> Instructions for the task:
Among the lines of the records, find all that carry the word "From" and copy them.

Task inputs START

(* ===== verification/RaftNetLemmas.v ===== *)
(** * Raft: network steps as changes of one node

    Every network step changes the status of one node. [step_change] reduces
    the steps of [RaftNet.v] to two kinds of change, in terms of the
    observable log of a node, with the facts every running node satisfies
    ([net_ok]): its identity, an empty persistence intent, and a storage that
    mirrors its term, vote and log. *)

From S2P Require Import Prelude Types Network Storage Raft RaftLocal RaftEvents RaftDurable.
From S2P Require Import RaftNet.

(** A cluster of fewer than two nodes has one node at most. *)
Lemma small_cluster_eq (cluster : gset NodeId) a b :
  ¬ 2 ≤ size cluster → a ∈ cluster → b ∈ cluster → a = b.
Proof.
  intros Hs Ha Hb. destruct (decide (a = b)) as [|Hne]; [done|]. destruct Hs.
  transitivity (size ({[a; b]} : gset NodeId)).
  - rewrite size_union by set_solver. by rewrite !size_singleton.
  - apply subseteq_size. set_solver.
Qed.

Section lemmas.
Context {V St U : Type} `{RaftStorageSpec St V}.
Context (obs : V → U).
Hypothesis obs_norm : ∀ v, obs (norm v) = obs v.
Context (cluster : gset NodeId) (cfg : RaftConfig).
Implicit Types (σ : Net V St) (p : RaftProtocol V St) (st : NodeStatus V St).

(** What an observer sees of an entry and of a node's log. *)
Definition ob (en : LogEntry V) : N * U := (term en, obs (value en)).
Definition olog (st : NodeStatus V St) : list (N * U) := ob <$> st_log st.

Lemma ob_term en : (ob en).1 = term en.
Proof. done. Qed.

Lemma ob_stored l : ob <$> stored_log l = ob <$> l.
Proof.
  unfold stored_log. change (map (map_entry norm) l) with (map_entry norm <$> l).
  rewrite <- list_fmap_compose. apply list_fmap_ext. intros i en _.
  unfold ob, compose; simpl. by rewrite obs_norm.
Qed.

(** ** Recovery *)
Lemma restore_state_shape e t vf l ds ci p p1 :
  restore_state e t vf l ds ci p = Some p1 →
  static p p1 ∧ current_term p1 = t ∧ voted_for p1 = vf ∧ log p1 = l ∧
  votes_received p1 = ∅ ∧ clean p1 ∧
  (role p1 = Follower ∨
   role p1 = Leader ∧ total_nodes p = 1 ∧ vf = Some (node_id p) ∧ (0 < t)%N).
Proof.
  intros Hr. unfold restore_state in Hr.
  apply apply_committed_shape in Hr as (dd & la & -> & _). simpl. split_and!; try done.
  destruct (bool_decide (total_nodes p = 1)) eqn:E1; [|by left].
  destruct (0 <? t)%N eqn:E2; [|by left].
  destruct (bool_decide (vf = _)) eqn:E3; [|by left]. breflect. right. done.
Qed.

(** A restarted node has the term, vote and log its storage holds. *)
Lemma recover_shape e n tot c s p p1 :
  new e n tot c s = Some p → recover e p = Some (p1, Ok tt) →
  node_id p1 = n ∧ total_nodes p1 = tot ∧ storage p1 = s ∧ clean p1 ∧
  current_term p1 = m_term (view s) ∧ voted_for p1 = m_voted_for (view s) ∧
  log p1 = m_log (view s) ∧
  (role p1 = Follower ∨ role p1 = Leader ∧ tot = 1 ∧ voted_for p1 = Some n).
Proof.
  unfold new. intros Hn Hr. destruct (RaftConfig_validate c); [|done].
  injection Hn as <-. unfold recover in Hr; simpl in Hr.
  destruct (load_term s) eqn:E1; [|done]. destruct (load_voted_for s) eqn:E2; [|done].
  destruct (load_log s) eqn:E3; [|done]. destruct (load_decisions s); [|done].
  destruct (load_commit_index s); [|done].
  apply load_term_ok in E1. apply load_voted_for_ok in E2. apply load_log_ok in E3.
  destruct (restore_state _ _ _ _ _ _ _) as [q|] eqn:Hq; [|done]. simpl in Hr.
  injection Hr as <-. apply restore_state_shape in Hq as (Hs & Ht & Hv & Hl & _ & Hc & Hrole).
  destruct Hs as (H1 & H2 & _ & H4). simpl in *.
  split_and!; try congruence; [apply Hc..|]. destruct Hrole as [?|(? & ? & ? & ?)]; [by left|right].
  split_and!; congruence.
Qed.

(** ** Saving decisions leaves term, vote and log alone *)
Lemma save_decisions_writes ds (s : St) :
  save_decisions ds s = do_writes (decision_writes ds) s.
Proof.
  revert s. induction ds as [|d ds IH]; intros s; [done|]. simpl.
  unfold sbind. destruct (save_decision _ _ _) as [s' [[]|]]; [apply IH|done].
Qed.

Definition same_core (d d1 : RaftMemoryStorage V) : Prop :=
  m_term d1 = m_term d ∧ m_voted_for d1 = m_voted_for d ∧ m_log d1 = m_log d ∧
  m_commit_index d1 = m_commit_index d.

Lemma decision_writes_core ds d :
  same_core d (spec_writes norm (decision_writes ds) d).
Proof.
  revert d. induction ds as [|x ds IH]; intros d; [done|]. simpl.
  destruct (IH (spec_write norm (WDecision (d_slot x) (d_value x)) d)) as (?&?&?&?). done.
Qed.

Lemma do_decision_writes_core ds (s s' : St) r :
  do_writes (decision_writes ds) s = (s', r) → same_core (view s) (view s').
Proof.
  destruct r as [[]|er].
  - intros ->%do_writes_ok. apply decision_writes_core.
  - intros (k & _ & ->)%do_writes_err. unfold decision_writes. rewrite firstn_map.
    apply decision_writes_core.
Qed.

Lemma drain_decisions_shape p p1 ds :
  drain_decisions p = (p1, Ok ds) →
  ds = pending_decisions p ∧ ∃ s, same_core (view (storage p)) (view s) ∧
    p1 = {| p with pending_decisions := []; storage := s |}.
Proof.
  unfold drain_decisions. simpl. destruct (save_decisions _ _) as [s r] eqn:Hs.
  rewrite save_decisions_writes in Hs. apply do_decision_writes_core in Hs.
  destruct r as [[]|]; [|done]. intros [= <- <-]. eauto.
Qed.

(** ** The invariant of single nodes *)
Definition node_ok (n : NodeId) (p : RaftProtocol V St) : Prop :=
  node_id p = n ∧ total_nodes p = size cluster ∧ clean p ∧ mirrors (view (storage p)) p.

(** A stored log holds values in the form storage keeps them. *)
Definition normal (d : RaftMemoryStorage V) : Prop := stored_log (m_log d) = m_log d.

Definition status_ok (n : NodeId) (st : NodeStatus V St) : Prop :=
  match st with Up p => node_ok n p | Down s => normal (view s) end.

Definition net_ok (σ : Net V St) : Prop :=
  dom (nodes σ) = cluster ∧ map_Forall status_ok (nodes σ).

Lemma stored_idem l : stored_log (stored_log l) = stored_log l.
Proof.
  unfold stored_log. rewrite map_map. apply map_ext. intros en.
  unfold map_entry; simpl. by rewrite norm_idem.
Qed.

Lemma mirrors_normal d p : mirrors d p → normal d.
Proof. intros (_ & _ & Hl). unfold normal. by rewrite Hl, stored_idem. Qed.

Lemma crash_normal p p1 d : crash_spec p p1 d → normal d.
Proof.
  unfold normal. intros [_ [[j Hl]|(Hl & _)]]; rewrite Hl; [|apply stored_idem].
  unfold stored_log at 1. rewrite <- firstn_map. f_equal. apply stored_idem.
Qed.

(** [q] runs in the state the event left in [p1]. *)
Definition runs_as (q p1 : RaftProtocol V St) : Prop :=
  current_term q = current_term p1 ∧ voted_for q = voted_for p1 ∧ log q = log p1 ∧
  role q = role p1 ∧ votes_received q = votes_received p1 ∧ commit_index q = commit_index p1.

(** What a node that handled an event keeps, if it still runs or if it
    stopped at some point of the flush: a term and vote of before or after,
    and a prefix of the log before or the log after. *)
Record kept (p p1 : RaftProtocol V St) (st1 : NodeStatus V St) : Prop := {
  k_tv : (st_term st1 = current_term p ∧ st_vote st1 = voted_for p) ∨
         (st_term st1 = current_term p1 ∧ st_vote st1 = voted_for p) ∨
         (st_term st1 = current_term p1 ∧ st_vote st1 = voted_for p1);
  k_log : (∃ j, olog st1 = take j (ob <$> log p)) ∨
          (olog st1 = ob <$> log p1 ∧ st_term st1 = current_term p1);
  k_up : ∀ q, st1 = Up q → runs_as q p1;
}.

Inductive change (σ : Net V St) (n : NodeId) (st st1 : NodeStatus V St)
    (new : list (Packet (RaftMessage V))) : Prop :=
(** An event was handled; its messages were sent only if its changes to term
    and vote are durable. *)
| ch_event p ev p1 out :
    st = Up p → node_ok n p → enabled σ n ev → event_spec ev p p1 out → kept p p1 st1 →
    (new = [] ∨ new = packets_of cluster n out ∧
       st_term st1 = current_term p1 ∧ st_vote st1 = voted_for p1) →
    change σ n st st1 new
(** Nothing persistent changed. *)
| ch_quiet :
    st_term st1 = st_term st → st_vote st1 = st_vote st → olog st1 = olog st →
    (∀ q, st1 = Up q →
       (∃ p, st = Up p ∧ runs_as q p) ∨ role q = Follower ∨
       (role q = Leader ∧ size cluster = 1)) →
    new = [] →
    change σ n st st1 new.

Lemma runs_as_drained p1 s : runs_as (drained p1 s) p1.
Proof. done. Qed.

(** A prefix of the flush, however it ends, leaves a state [crash_spec] allows. *)
Lemma partial_flush_spec ev p p1 out k s r :
  mirrors (view (storage p)) p → event_spec ev p p1 out →
  do_writes (take k (intent_writes p1)) (storage p1) = (s, r) →
  crash_spec p p1 (view s).
Proof.
  intros Hm Hes Hw. destruct (es_static _ _ _ _ Hes) as (_ & _ & _ & Hst). rewrite Hst in Hw.
  destruct r as [[]|er].
  - apply do_writes_ok in Hw as ->. by eapply intent_writes_crash.
  - apply do_writes_err in Hw as (k' & _ & ->). rewrite take_take.
    by eapply intent_writes_crash.
Qed.

(** A completed flush: the node is clean and its storage mirrors it. *)
Lemma flush_event_spec n ev p p1 out p2 :
  node_ok n p → event_spec ev p p1 out → flush_persist p1 = Some (p2, Ok tt) →
  ∃ s, p2 = drained p1 s ∧ mirrors (view s) p1 ∧ node_ok n (drained p1 s).
Proof.
  intros (Hid & Htot & _ & Hm) Hes Hf. apply flush_shape in Hf as (s & Hw & ->).
  destruct (es_static _ _ _ _ Hes) as (H1 & H2 & _ & H4). rewrite H4 in Hw.
  apply do_writes_ok in Hw. exists s. split; [done|].
  assert (mirrors (view s) p1) as Hms by (rewrite Hw; by eapply intent_writes_mirrors).
  split; [done|]. unfold node_ok; simpl. split_and!; try congruence; try done; apply Hms.
Qed.

Lemma mirrors_core d d1 p : same_core d d1 → mirrors d p → mirrors d1 p.
Proof. unfold same_core, mirrors. naive_solver congruence. Qed.

Lemma mirrors_down s p : mirrors (view s) p → olog (Down s) = ob <$> log p.
Proof. intros (_ & _ & Hl). unfold olog; simpl. by rewrite Hl, ob_stored. Qed.

Lemma crash_kept p p1 s : crash_spec p p1 (view s) → kept p p1 (Down s).
Proof.
  intros [Htv Hl]. split; [done| |done]. destruct Hl as [[j Hl]|(Hl & Ht & _)].
  - left. exists j. unfold olog; simpl. by rewrite Hl, fmap_take, ob_stored.
  - right. split; [|done]. unfold olog; simpl. by rewrite Hl, ob_stored.
Qed.

Lemma net_ok_update σ n st1 new dl :
  net_ok σ → n ∈ cluster → status_ok n st1 →
  net_ok (mkNet (<[n := st1]> (nodes σ)) new dl).
Proof.
  intros [Hd Hn] Hin Hq. split; simpl; [rewrite dom_insert_L; set_solver|].
  by apply map_Forall_insert_2.
Qed.

Lemma net_ok_in σ n st : net_ok σ → nodes σ !! n = Some st → n ∈ cluster.
Proof. intros [<- _] Hn. by eapply elem_of_dom_2. Qed.

(** The change one step makes. *)
Definition changes (σ σ' : Net V St) : Prop :=
  ∃ n st st1 new, nodes σ !! n = Some st ∧ nodes σ' = <[n := st1]> (nodes σ) ∧
    packets σ' = packets σ ++ new ∧ change σ n st st1 new.

Lemma step_change_event σ n p e ev p1 out p2 p3 ds dl :
  net_ok σ → nodes σ !! n = Some (Up p) → enabled σ n ev →
  run_event e ev p = Some (p1, out) → flush_persist p1 = Some (p2, Ok tt) →
  drain_decisions p2 = (p3, Ok ds) →
  let σ' := mkNet (<[n := Up p3]> (nodes σ)) (packets σ ++ packets_of cluster n out) dl in
  net_ok σ' ∧ changes σ σ'.
Proof.
  intros Hok Hn Hen Hrun Hfl Hdr. pose proof (net_ok_in _ _ _ Hok Hn) as Hin.
  pose proof (proj2 Hok n (Up p) Hn) as Hp. simpl in Hp. apply run_event_spec in Hrun; [|apply Hp].
  destruct (flush_event_spec _ _ _ _ _ _ Hp Hrun Hfl) as (s & -> & Hm & Hp2).
  apply drain_decisions_shape in Hdr as (_ & s' & Hc & ->). split.
  - apply net_ok_update; [done..|]. destruct Hp2 as (? & ? & ? & ?).
    split_and!; try done. by eapply mirrors_core.
  - eexists n, (Up p), _, _. split_and!; [done|simpl; done|simpl; done|].
    eapply ch_event; [done|done|done|done| |by right].
    split; [by right; right|by right|by intros q [= <-]].
Qed.

Lemma step_change_deciding σ n p e ev p1 out p2 k s r dl :
  net_ok σ → nodes σ !! n = Some (Up p) → enabled σ n ev →
  run_event e ev p = Some (p1, out) → flush_persist p1 = Some (p2, Ok tt) →
  do_writes (decision_writes (take k (pending_decisions p2))) (storage p2) = (s, r) →
  let σ' := mkNet (<[n := Down s]> (nodes σ)) (packets σ ++ packets_of cluster n out) dl in
  net_ok σ' ∧ changes σ σ'.
Proof.
  intros Hok Hn Hen Hrun Hfl Hw. pose proof (net_ok_in _ _ _ Hok Hn) as Hin.
  pose proof (proj2 Hok n (Up p) Hn) as Hp. simpl in Hp. apply run_event_spec in Hrun; [|apply Hp].
  destruct (flush_event_spec _ _ _ _ _ _ Hp Hrun Hfl) as (s' & -> & Hm & Hp2).
  apply do_decision_writes_core in Hw.
  assert (mirrors (view s) p1) as Hms by (by eapply mirrors_core).
  split; [apply net_ok_update; [done..|by eapply mirrors_normal]|].
  eexists n, (Up p), (Down s), _. split_and!; [done|simpl; done|simpl; done|].
  eapply ch_event; [done|done|done|done| |right; split_and!; [done|apply Hms..]].
  split; [right; right; split; apply Hms|right; split; [by apply mirrors_down|apply Hms]|done].
Qed.

Lemma step_change σ σ' : net_ok σ → step cluster cfg σ σ' → net_ok σ' ∧ changes σ σ'.
Proof.
  intros Hok Hs. destruct Hs as [n p e ev p1 out p2 p3 ds Hn Hen Hrun Hfl Hdr
    |n p e ev p1 out k s r Hn Hen Hrun Hw|n p e ev p1 out p2 k s r Hn Hen Hrun Hfl Hw
    |n p Hn|n p Hn|n s e p0 p1 Hn Hnew Hrec];
    [by eapply step_change_event| |by eapply step_change_deciding|..];
    pose proof (net_ok_in _ _ _ Hok Hn) as Hin;
    pose proof (proj2 Hok n _ Hn) as Hp; simpl in Hp.
  - apply run_event_spec in Hrun; [|apply Hp].
    assert (crash_spec p p1 (view s)) as Hc
      by (eapply partial_flush_spec; [apply Hp|done|done]).
    split; [apply net_ok_update; [done..|by eapply crash_normal]|].
    eexists n, (Up p), (Down s), []. split_and!; [done|done|by rewrite app_nil_r|].
    eapply ch_event; [done|done|done|done|by apply crash_kept|by left].
  - destruct Hp as (_ & _ & _ & Hm).
    split; [apply net_ok_update; [done..|by eapply mirrors_normal]|].
    eexists n, (Up p), _, []. split_and!; [done|simpl; done|simpl; by rewrite app_nil_r|].
    apply ch_quiet; [apply Hm|apply Hm|by apply mirrors_down|done|done].
  - split; [by apply net_ok_update|].
    eexists n, (Up p), _, []. split_and!; [done|simpl; done|simpl; by rewrite app_nil_r|].
    apply ch_quiet; [done..| |done]. intros q [= <-]. left. by exists p.
  - destruct (recover_shape _ _ _ _ _ _ _ Hnew Hrec)
      as (H1 & H2 & H3 & H4 & H5 & H6 & H7 & H8). split.
    + apply net_ok_update; [done..|]. refine (conj H1 (conj H2 (conj H4 _))).
      rewrite H3. refine (conj (eq_sym H5) (conj (eq_sym H6) _)). by rewrite H7, Hp.
    + eexists n, (Down s), _, []. split_and!; [done|simpl; done|simpl; by rewrite app_nil_r|].
      apply ch_quiet; simpl; [done..|unfold olog; simpl; by rewrite H7| |done].
      intros q [= <-]. right. destruct H8 as [?|(? & ? & _)]; auto.
Qed.

Lemma initial_net_ok σ : initial cluster σ → net_ok σ.
Proof.
  intros (Hd & Hn & _). split; [done|]. intros n st Hst.
  destruct (Hn _ _ Hst) as (s & -> & Hv). unfold status_ok, normal. by rewrite Hv.
Qed.
End lemmas.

Task inputs END

> Task response:
From S2P Require Import Prelude Types Network Storage Raft RaftLocal RaftEvents RaftDurable.
From S2P Require Import RaftNet.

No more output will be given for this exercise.